REPUBLIKA.CO.ID, JAKARTA -- Tim Pencari Fakta (TPF) Komite Umat (Komat) untuk Tolikara bersama Komnas HAM sepakat mengatakan Perda di Tolikara yang diberlakukan sejak 2013 adalah tindakan intoleran. Perda tersebut merupakan pelarangan umat beragama untuk beribadah.
"TPF Komat Tolikara dan Komnas HAM menilai jika Perda intoleran di Tolikara tersebut tidak segera dicabut, maka pelanggaran kebebasan beragama (intoleransi) di Tolikara akan dinilai sebagai sesuatu yang dilakukan secara sistematis dan terstruktur," kata Ketua Komat Ustadz Bachtiar Nasir kepada ROL, Jumat (7/8)
Ustad Bachtiar menjelaskan, isi perda tersebut yakni melarang agama lain diluar GIDI tidak boleh membangun rumah ibadah, tidak boleh melaksanakan perayaan hari raya, dan pemakaian atribut keagamaan (jilbab) di muka umum.
Sebelumnya, diberitakan Tim Pencari Fakta Komisi Nasional Hak Asasi Manusia (Komnas HAM) membeberkan temuannya terkait peraturan daerah intoleran di Kabupaten Tolikara, Papua.
"Perda itu kata Bupati Tolikara yang sempat kami mintai keterangannnya, ia tandatangani pada tahun 2013," kata Komisioner HAM Manager Nasution yang ditunjuk sebagai Ketua TPF Insiden Tolikara, Kamis (6/8).

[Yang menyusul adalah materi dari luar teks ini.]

(* ===== verification/PreloadLoad.v ===== *)
(** * Loading and leaving: when the globals of the preloaded tracer exist

    src/roll-dice/preload_tracer.cpp has constructor functions with priorities and globals with
    initialisers and destructors, all in one shared library.  On an ELF system constructor functions run in the order of
    their priorities and the initialisers of a file's globals after them; at [exit] the destructors of
    globals run before the destructor functions, at [dlclose] after them.

    Whether the initialiser of [tracer] does anything at run time depends on which class
    nostd::shared_ptr is: OT/nostd/shared_ptr.h defines one whose default constructor places a
    wrapper with a virtual table in a buffer, and is an alias of std::shared_ptr, whose default constructor
    is constexpr, only if OPENTELEMETRY_STL_VERSION is set.  The constructor function uses [tracer] before that
    initialiser.  The other files of the preloaded tracer start from globals that loading has prepared:
    they are about a library that was loaded without a fault ([load_outcome] says when).  The objects of
    iostream, which the initialisation prints to, are not modelled. *)
From S2P Require Export PreloadThreads.

(** ** Programs among objects that do not exist *)

#[global] Instance location_eq_dec : EqDecision location.
Proof. solve_decision. Defined.

(** How a program ends, run alone: as it would, or at the first access to a variable that does not exist, not yet or
    no longer. *)
Inductive run_result (A : Type) := Ended (e : ending A) | UsesMissing (x : location).
Arguments Ended {_}.
Arguments UsesMissing {_}.

Definition missing_variable (missing : list location) (op : access) : option location :=
  match touches op with
  | Some (x, _) => if decide (x ∈ missing) then Some x else None
  | None => None
  end.

Fixpoint run_within {A} (missing : list location) (me : key) (p : prog A) (w : Shared) : run_result A :=
  match p with
  | Done a => Ended (Returned a w)
  | Failed e => Ended (Stopped e w)
  | Act op k =>
      match missing_variable missing op with
      | Some x => UsesMissing x
      | None => match perform me op w with Some (w', a) => run_within missing me (k a) w' | None => Ended Waits end
      end
  end.

Lemma run_within_alone {A} missing me (p : prog A) w :
  run_within missing me p w = Ended (alone me p w) ∨ ∃ x, x ∈ missing ∧ run_within missing me p w = UsesMissing x.
Proof.
  revert w. induction p as [a|e|op k IH]; intros w; [by left..|]. cbn [run_within alone].
  destruct (missing_variable missing op) as [x|] eqn:E.
  - right. exists x. split; [|done]. unfold missing_variable in E. by repeat case_match; simplify_eq.
  - destruct (perform me op w) as [[w' a]|]; [apply IH|by left].
Qed.

Lemma run_within_nothing {A} me (p : prog A) w : run_within [] me p w = Ended (alone me p w).
Proof. destruct (run_within_alone [] me p w) as [|(x & Hx & _)]; [done|set_solver]. Qed.


(** ** Loading *)






















(** *** The accesses of the constructor function to the tracer *)






(** ** A process without a tracer *)






















(** ** Leaving *)

(** What the end of the process, or of the library, goes through: the destructor of a global, in the
    reverse order of construction, or the destructor function. *)
Inductive farewell := Destroy (x : location) | RunCleanup.

Inductive departure := AtExit | AtDlclose.

(** The globals with destructors, in the order of their construction. *)
Definition static_objects : list location := [LTracer; LProvider; LMap].

Definition farewells (d : departure) : list farewell :=
  match d with
  | AtExit => (Destroy <$> rev static_objects) ++ [RunCleanup]
  | AtDlclose => RunCleanup :: (Destroy <$> rev static_objects)
  end.

(** The globals that are gone when the destructor function runs. *)
Fixpoint gone_at_cleanup (l : list farewell) : list location :=
  match l with
  | [] | RunCleanup :: _ => []
  | Destroy x :: l => x :: gone_at_cleanup l
  end.

(** At [exit] the destructor function tests, and then flushes, a provider that no longer exists; after [dlclose]
    it still exists, and the function runs as it would. *)
Theorem cleanup_uses_destroyed_provider env me w :
  run_within (gone_at_cleanup (farewells AtExit)) me (cleanup_code env) w = UsesMissing LProvider ∧
  run_within (gone_at_cleanup (farewells AtDlclose)) me (cleanup_code env) w = Ended (alone me (cleanup_code env) w).
Proof. split; [done|]. apply run_within_nothing. Qed.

Hal itu disampaikan kepada Komite Umat (Komat) untuk Tolikara saat menyambangi kantornya untuk melaporkan pelanggaran HAM yang dilakukan Gereja Injili di Indonesia (GIDI).

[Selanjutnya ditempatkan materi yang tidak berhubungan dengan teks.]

(* ===== verification/RefCount.v ===== *)
(** * Reference counts

    The control blocks of std::shared_ptr, for models in which several kinds of objects own one another: a map from an
    object to the number of its owners, and the list of references it accounts for. *)
From S2P Require Export Prelude.

Abbreviation counts_map := (gmap nat nat).

(** One more owner of [o]. *)
Definition retain (o : nat) (c : counts_map) : counts_map := <[o := S (default 0 (c !! o))]> c.

(** One owner less, and whether it was the last; an object without owners has no control block. *)
Definition release (o : nat) (c : counts_map) : option (counts_map * bool) :=
  match c !! o with
  | None | Some 0 => None
  | Some 1 => Some (delete o c, true)
  | Some (S n) => Some (<[o := n]> c, false)
  end.

(** The counts of a list of references. *)
Definition tally (l : list nat) : counts_map := foldr retain ∅ l.

Lemma tally_lookup l o : tally l !! o = match count_occ Nat.eq_dec l o with 0 => None | n => Some n end.
Proof.
  induction l as [|x l IH]; cbn [tally foldr count_occ]; [apply lookup_empty|]. fold (tally l). unfold retain.
  destruct (Nat.eq_dec x o) as [->|Hn].
  - rewrite lookup_insert_eq, IH. by destruct (count_occ Nat.eq_dec l o).
  - by rewrite lookup_insert_ne.
Qed.

#[global] Instance tally_proper : Proper ((≡ₚ) ==> (=)) tally.
Proof.
  intros l l' H. apply map_eq. intros o. rewrite !tally_lookup. by rewrite (proj1 (Permutation_count_occ Nat.eq_dec l l') H).
Qed.

Lemma tally_dom l o : is_Some (tally l !! o) ↔ o ∈ l.
Proof.
  rewrite tally_lookup, list_elem_of_In, (count_occ_In Nat.eq_dec). destruct (count_occ Nat.eq_dec l o).
  - split; [by intros [? ?]|lia].
  - split; [lia|eauto].
Qed.

Lemma tally_none l o : tally l !! o = None ↔ o ∉ l.
Proof. rewrite <-tally_dom. by rewrite eq_None_not_Some. Qed.

Lemma tally_empty l : tally l = ∅ ↔ l = [].
Proof.
  split; [|by intros ->]. destruct l as [|o l]; [done|]. intros H.
  assert (Ho : is_Some (tally (o :: l) !! o)) by (apply tally_dom; by left). rewrite H in Ho. by destruct Ho.
Qed.

(** Releasing one reference of a list leaves the others, and is the last if there are none. *)
Lemma release_tally o l : release o (tally (o :: l)) = Some (tally l, bool_decide (o ∉ l)).
Proof.
  unfold release. rewrite tally_lookup. cbn [count_occ]. destruct (Nat.eq_dec o o) as [_|]; [|done].
  pose proof (tally_dom l o) as Hd. rewrite tally_lookup in Hd. cbn [tally foldr]. fold (tally l). unfold retain.
  destruct (count_occ Nat.eq_dec l o) as [|n] eqn:En.
  - f_equal. f_equal.
    + rewrite delete_insert_id; [done|]. by rewrite tally_lookup, En.
    + symmetry. apply bool_decide_eq_true_2. intros Hin. apply Hd in Hin. by destruct Hin.
  - f_equal. f_equal.
    + rewrite insert_insert_eq. apply insert_id. by rewrite tally_lookup, En.
    + symmetry. apply bool_decide_eq_false_2. intros Hn. apply Hn, Hd. eauto.
Qed.

(** One of the variables of a list goes out of scope. *)
Fixpoint drop_one (x : nat) (l : list nat) : option (list nat) :=
  match l with
  | [] => None
  | y :: l => if decide (x = y) then Some l else cons y <$> drop_one x l
  end.

Lemma drop_one_spec x l : x ∈ l → ∃ l', drop_one x l = Some l' ∧ l ≡ₚ x :: l'.
Proof.
  induction l as [|y l IH]; [by intros ?%not_elem_of_nil|]. cbn [drop_one]. intros H.
  destruct (decide (x = y)) as [->|Hn]; [by exists l|]. apply elem_of_cons in H as [H|H]; [done|].
  destruct (IH H) as (l' & -> & Hl). exists (y :: l'). split; [done|]. rewrite Hl. constructor.
Qed.

(** ** References from the members of a map's objects *)

Section members.
Context {A : Type}.
Implicit Types (m : gmap nat A) (f : A → nat).

Definition members f m : list nat := (λ x, f x.2) <$> map_to_list m.

Lemma members_insert f m k x : m !! k = None → members f (<[k := x]> m) ≡ₚ f x :: members f m.
Proof. intros H. unfold members. by rewrite map_to_list_insert. Qed.

Lemma members_delete f m k x : m !! k = Some x → members f m ≡ₚ f x :: members f (delete k m).
Proof. intros H. unfold members. by rewrite <-(map_to_list_delete m k x H). Qed.

Lemma members_in f m k x : m !! k = Some x → f x ∈ members f m.
Proof. intros H. rewrite (members_delete f m k x H). by left. Qed.

Lemma members_elem f m o : o ∈ members f m → ∃ k x, m !! k = Some x ∧ o = f x.
Proof. intros ([k x] & -> & H%elem_of_map_to_list)%list_elem_of_fmap. by exists k, x. Qed.

Lemma members_empty f : members f ∅ = [].
Proof. unfold members. by rewrite map_to_list_empty. Qed.

(** The keys of a map. *)
Definition keys m : list nat := (map_to_list m).*1.

Lemma keys_insert m k x : m !! k = None → keys (<[k := x]> m) ≡ₚ k :: keys m.
Proof. intros H. unfold keys. by rewrite map_to_list_insert. Qed.

Lemma keys_delete m k x : m !! k = Some x → keys m ≡ₚ k :: keys (delete k m).
Proof. intros H. unfold keys. by rewrite <-(map_to_list_delete m k x H). Qed.

Lemma keys_in m k : k ∈ keys m ↔ is_Some (m !! k).
Proof.
  unfold keys. rewrite list_elem_of_fmap. split.
  - intros ([k' x] & -> & H%elem_of_map_to_list). eauto.
  - intros [x H]. exists (k, x). by rewrite elem_of_map_to_list.
Qed.

Lemma keys_nil m : keys m = [] → m = ∅.
Proof. unfold keys. intros H%fmap_nil_inv. by apply map_to_list_empty_iff. Qed.

Lemma keys_nodup m : NoDup (keys m).
Proof. apply NoDup_fst_map_to_list. Qed.
End members.

(** ** A class of shared objects *)

(** The objects alive, with their members, and the counts of their owners. *)
Record Shared (A : Type) := MkSharedObjects { objects : gmap nat A; owners_of : counts_map }.
Arguments MkSharedObjects {_}.
Arguments objects {_}.
Arguments owners_of {_}.

Definition no_objects {A} : Shared A := MkSharedObjects ∅ ∅.

Definition make_shared {A} (o : nat) (x : A) (s : Shared A) : Shared A :=
  MkSharedObjects (<[o := x]> (objects s)) (retain o (owners_of s)).

(** One more reference to an object that has an owner. *)
Definition share {A} (o : nat) (s : Shared A) : option (Shared A) :=
  _ ← owners_of s !! o; Some (MkSharedObjects (objects s) (retain o (owners_of s))).

(** One reference less; the members of the object, which are to be destroyed, if it was the last. *)
Definition unshare {A} (o : nat) (s : Shared A) : option (Shared A * option A) :=
  '(c, last) ← release o (owners_of s);
  if last : bool
  then x ← objects s !! o; Some (MkSharedObjects (delete o (objects s)) c, Some x)
  else Some (MkSharedObjects (objects s) c, None).

(** The references to the objects alive are those of [l]. *)
Record owned {A} (s : Shared A) (l : list nat) : Prop := MkOwned {
  ow_counts : owners_of s = tally l;
  ow_alive : ∀ o, is_Some (objects s !! o) ↔ o ∈ l;
}.

Section shared.
Context {A : Type}.
Implicit Types (s : Shared A) (l : list nat).

#[global] Instance owned_proper s : Proper ((≡ₚ) ==> iff) (owned s).
Proof. intros l l' H. split; intros [H1 H2]; (split; [by rewrite H1, H|intros o; by rewrite H2, H]). Qed.

Lemma owned_none : owned (no_objects (A := A)) [].
Proof. split; [done|]. intros o. cbn. rewrite lookup_empty. split; [by intros [? ?]|by intros ?%not_elem_of_nil]. Qed.

Lemma owned_make s l o x : objects s !! o = None → owned s l → owned (make_shared o x s) (o :: l).
Proof.
  intros Ho [H1 H2]. split; cbn [make_shared objects owners_of]; [by rewrite H1|].
  intros o'. rewrite elem_of_cons, <-H2. destruct (decide (o' = o)) as [->|Hn].
  - rewrite lookup_insert_eq. split; eauto.
  - rewrite lookup_insert_ne by done. naive_solver.
Qed.

Lemma owned_share s l o : owned s l → o ∈ l → ∃ s', share o s = Some s' ∧ owned s' (o :: l) ∧ objects s' = objects s.
Proof.
  intros [H1 H2] Ho. unfold share. pose proof Ho as [n Hn]%tally_dom. rewrite H1, Hn. cbn [mbind option_bind].
  eexists. split; [done|]. split; [|done]. split; [done|]. intros o'. cbn. rewrite H2, elem_of_cons. naive_solver.
Qed.

Lemma owned_unshare s l o :
  owned s (o :: l) →
  ∃ s' x, objects s !! o = Some x ∧ owned s' l ∧
    ((o ∈ l ∧ unshare o s = Some (s', None) ∧ objects s' = objects s) ∨
     (o ∉ l ∧ unshare o s = Some (s', Some x) ∧ objects s' = delete o (objects s))).
Proof.
  intros [H1 H2]. assert (Hx : is_Some (objects s !! o)) by (apply H2; by left). destruct Hx as [x Hx].
  unfold unshare. rewrite H1, release_tally. cbn [mbind option_bind]. destruct (decide (o ∈ l)) as [Hin|Hout].
  - rewrite bool_decide_eq_false_2 by (intros H; by apply H). eexists _, x. split; [done|]. split; [|by left].
    split; [done|]. intros o'. cbn. rewrite H2, elem_of_cons. naive_solver.
  - rewrite bool_decide_eq_true_2 by done. rewrite Hx. cbn [mbind option_bind]. eexists _, x. split; [done|]. split; [|by right].
    split; [done|]. intros o'. cbn [objects]. destruct (decide (o' = o)) as [->|Hn].
    + rewrite lookup_delete_eq. split; [by intros [? ?]|done].
    + rewrite lookup_delete_ne, H2, elem_of_cons by done. naive_solver.
Qed.

Lemma owned_nil s : owned s [] → objects s = ∅.
Proof.
  intros [_ H]. apply map_eq. intros o. rewrite lookup_empty. apply eq_None_not_Some. rewrite H. apply not_elem_of_nil.
Qed.
End shared.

Komnas HAM mengungkapkan, Perda intoleran tersebut telah ditandatangani Bupati dan disetujui DPRD Tolikara. Isinya melarang umat beragama lain, selain GIDI menjalankan agamanya secara bebas, seperti melarang pemakaian jilbab di muka umum, melarang pembangunan rumah ibadah lain, termasuk gereja non-GIDI dan pembangunan masjid.
Meski begitu, lanjut Manager, Bupati Tolikara berjanji akan mengirimkan bukti fisik Perda yang dinilai diskriminatif tersebut ke Komnas HAM dan Mendagri.
"Karena ternyata Mendagri juga belum mendapat tembusan Perda tersebut," kata Manager.